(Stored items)

=-=-=-=-=

(** * effolkronium::basic_random_static — a shallow embedding of [random.hpp]

    The header declares one class template, [basic_random_static<Engine>],
    with four overloads of a static member function [get] and one static
    data member [engine].  The embedding has three layers:

    - the _static_ layer: the C++ types the header talks about, its type
      traits, [std::common_type], and which overload of [get] a call
      resolves to (or that the call is ill-formed);
    - the _dynamic_ layer: the bodies of the four overloads as functions
      over an explicit program state that holds the one static [engine];
    - the _standard library_ layer: [std::uniform_int_distribution] and
      [std::uniform_real_distribution], taken as parameters together with
      the contract the C++ standard gives them ([rand.dist.uni.int],
      [rand.dist.uni.real]). *)

From Stdlib Require Import ZArith Bool List Lia.
From Stdlib Require Import Floats.SpecFloat.
Import ListNotations.

Local Open Scope Z_scope.

(** ** C++ types *)

(** The types a call of [get] can mention: the eight types accepted by
    [is_uniform_int], the three accepted by [is_uniform_real], the two
    accepted by [is_byte], and two types outside every category: [bool]
    (arithmetic, but unsupported) and the nested tag struct [common]. *)
Inductive ctype : Type :=
  | Short | Int | Long | LongLong
  | UShort | UInt | ULong | ULongLong
  | Float | Double | LongDouble
  | SChar | UChar
  | Bool
  | CommonTag.

Definition ctype_eq_dec (T U : ctype) : {T = U} + {T <> U}.
Proof. decide equality. Defined.

(** [std::is_same<T, U>::value] *)
Definition is_same (T U : ctype) : bool :=
  if ctype_eq_dec T U then true else false.

(** ** The traits declared by the class (random.hpp, lines 21-59) *)

Definition is_uniform_int (T : ctype) : bool :=
     is_same T Short
  || is_same T Int
  || is_same T Long
  || is_same T LongLong
  || is_same T UShort
  || is_same T UInt
  || is_same T ULong
  || is_same T ULongLong.

Definition is_uniform_real (T : ctype) : bool :=
     is_same T Float
  || is_same T Double
  || is_same T LongDouble.

Definition is_byte (T : ctype) : bool :=
     is_same T SChar
  || is_same T UChar.

Definition is_supported_number (T : ctype) : bool :=
     is_byte T
  || is_uniform_real T
  || is_uniform_int T.

(** ** The traits of <type_traits> the class uses *)

Definition is_arithmetic (T : ctype) : bool :=
  match T with CommonTag => false | _ => true end.

Definition is_floating_point (T : ctype) : bool :=
  match T with Float | Double | LongDouble => true | _ => false end.

Definition is_integral (T : ctype) : bool :=
  is_arithmetic T && negb (is_floating_point T).

(** [std::is_signed<T>]: arithmetic and [T(-1) < T(0)]. *)
Definition is_signed (T : ctype) : bool :=
  match T with
  | SChar | Short | Int | Long | LongLong
  | Float | Double | LongDouble => true
  | _ => false
  end.

(** [std::is_unsigned<T>]: arithmetic and [T(0) < T(-1)]. *)
Definition is_unsigned (T : ctype) : bool :=
  match T with
  | UChar | UShort | UInt | ULong | ULongLong | Bool => true
  | _ => false
  end.

(** ** Data models

    The width of [long] and the format of [long double] are the only
    choices of the platform the header is sensitive to. *)
Variant data_model : Type :=
  | ILP32   (* 32-bit long, x87 long double *)
  | LLP64   (* 32-bit long, long double = double *)
  | LP64.   (* 64-bit long, x87 long double *)

(** Width in bits of an integral type. *)
Definition bits (dm : data_model) (T : ctype) : Z :=
  match T with
  | Bool => 1
  | SChar | UChar => 8
  | Short | UShort => 16
  | Int | UInt => 32
  | Long | ULong => match dm with LP64 => 64 | _ => 32 end
  | LongLong | ULongLong => 64
  | _ => 0
  end.

(** Integer conversion rank ([conv.rank]). *)
Definition rank (T : ctype) : Z :=
  match T with
  | Bool => 0
  | SChar | UChar => 1
  | Short | UShort => 2
  | Int | UInt => 3
  | Long | ULong => 4
  | LongLong | ULongLong => 5
  | _ => 0
  end.

(** Smallest and largest value of an integral type. *)
Definition min_value (dm : data_model) (T : ctype) : Z :=
  if is_signed T then - 2 ^ (bits dm T - 1) else 0.

Definition max_value (dm : data_model) (T : ctype) : Z :=
  if is_signed T then 2 ^ (bits dm T - 1) - 1 else 2 ^ bits dm T - 1.

Definition in_range (dm : data_model) (T : ctype) (z : Z) : Prop :=
  min_value dm T <= z <= max_value dm T.

Definition in_rangeb (dm : data_model) (T : ctype) (z : Z) : bool :=
  (min_value dm T <=? z) && (z <=? max_value dm T).

(** Every value of [U] is a value of [T]. *)
Definition represents_all (dm : data_model) (T U : ctype) : bool :=
  (min_value dm T <=? min_value dm U) && (max_value dm U <=? max_value dm T).

Definition to_unsigned (T : ctype) : ctype :=
  match T with
  | SChar => UChar
  | Short => UShort
  | Int => UInt
  | Long => ULong
  | LongLong => ULongLong
  | _ => T
  end.
Lemma uploads_viewports (sizes : list (Z * Z)) (bound : Z) :
  uploads bound (map (fun wh => glViewport 0 0 (fst wh) (snd wh)) sizes) = [].
Proof. induction sizes; simpl; auto. Qed.

Lemma bound_after_viewports (sizes : list (Z * Z)) (bound : Z) :
  bound_after bound (map (fun wh => glViewport 0 0 (fst wh) (snd wh)) sizes)
  = bound.
Proof. induction sizes; simpl; auto. Qed.

(** An iteration uploads the transforms and the lights of its frame and
    nothing else, and leaves no buffer bound. *)
Lemma loop_body_uploads (env : Env) (pixels : Z) (n : nat) (g : Globals)
      (bound : Z) :
  uploads bound (snd (loop_body env pixels n g))
  = frame_uploads g (totalFrame g).
Proof.
  rewrite loop_body_snd, !uploads_app, renderScene_uploads,
          uploads_viewports.
  cbn [uploads app]. apply app_nil_r.
Qed.

Lemma loop_body_bound_after (env : Env) (pixels : Z) (n : nat) (g : Globals)
      (bound : Z) :
  bound_after bound (snd (loop_body env pixels n g)) = 0%Z.
Proof.
  rewrite loop_body_snd, !bound_after_app, renderScene_bound_after,
          bound_after_viewports.
  reflexivity.
Qed.

(** The loop leaves the handles set by [init] alone. *)
Lemma loop_body_buffers (env : Env) (pixels : Z) (n : nat) (g : Globals) :
  matrixBuffer (fst (loop_body env pixels n g)) = matrixBuffer g
  /\ lightToFrag (fst (loop_body env pixels n g)) = lightToFrag g.
Proof.
  rewrite loop_body_fst.
  rewrite (poll_preserves _ matrixBuffer), (poll_preserves _ lightToFrag)
    by reflexivity.
  split; reflexivity.
Qed.

Lemma frame_uploads_ext (g1 g2 : Globals) (frameIndex : Z) :
  matrixBuffer g1 = matrixBuffer g2 ->
  lightToFrag g1 = lightToFrag g2 ->
  frame_uploads g1 frameIndex = frame_uploads g2 frameIndex.
Proof. unfold frame_uploads. now intros -> ->. Qed.

Lemma flat_map_map (A B C : Type) (f : B -> list C) (h : A -> B)
      (l : list A) :
  flat_map f (map h l) = flat_map (fun x => f (h x)) l.
Proof. induction l as [ | x l IH ]; simpl; [ reflexivity | now rewrite IH ]. Qed.

Lemma iterations_uploads (env : Env) (pixels : Z) (k : nat) :
  forall (n : nat) (g : Globals) (bound : Z),
    uploads bound (snd (iterations env pixels k n g))
    = flat_map (fun i => frame_uploads g (totalFrame g + Z.of_nat i))
               (seq 0 k).
Proof.
  induction k as [ | k IH ]; intros n g bound; [ reflexivity | ].
  rewrite iterations_succ. cbn [snd].
  rewrite uploads_app, loop_body_uploads, IH, loop_body_totalFrame.
  destruct (loop_body_buffers env pixels n g) as [Hm Hl].
  cbn [seq flat_map]. rewrite Z.add_0_r. f_equal.
  rewrite <- (seq_shift k 0), flat_map_map.
  apply flat_map_ext. intros i.
  rewrite (frame_uploads_ext _ g) by assumption.
  f_equal. lia.
Qed.

Lemma uploads_cleanup (g : Globals) (bound : Z) :
  uploads bound (cleanup_calls g) = [].
Proof. reflexivity. Qed.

=-=-=-=-=

* **YOUR ASSIGNMENT**
Across the records above, show each line containing the word "rewrite".

* **OUTPUT**
  rewrite loop_body_snd, !uploads_app, renderScene_uploads,
  rewrite loop_body_snd, !bound_after_app, renderScene_bound_after,
  rewrite loop_body_fst.
  rewrite (poll_preserves _ matrixBuffer), (poll_preserves _ lightToFrag)
Proof. induction l as [ | x l IH ]; simpl; [ reflexivity | now rewrite IH ]. Qed.
  rewrite iterations_succ. cbn [snd].
  rewrite uploads_app, loop_body_uploads, IH, loop_body_totalFrame.
  cbn [seq flat_map]. rewrite Z.add_0_r. f_equal.
  rewrite <- (seq_shift k 0), flat_map_map.
  rewrite (frame_uploads_ext _ g) by assumption.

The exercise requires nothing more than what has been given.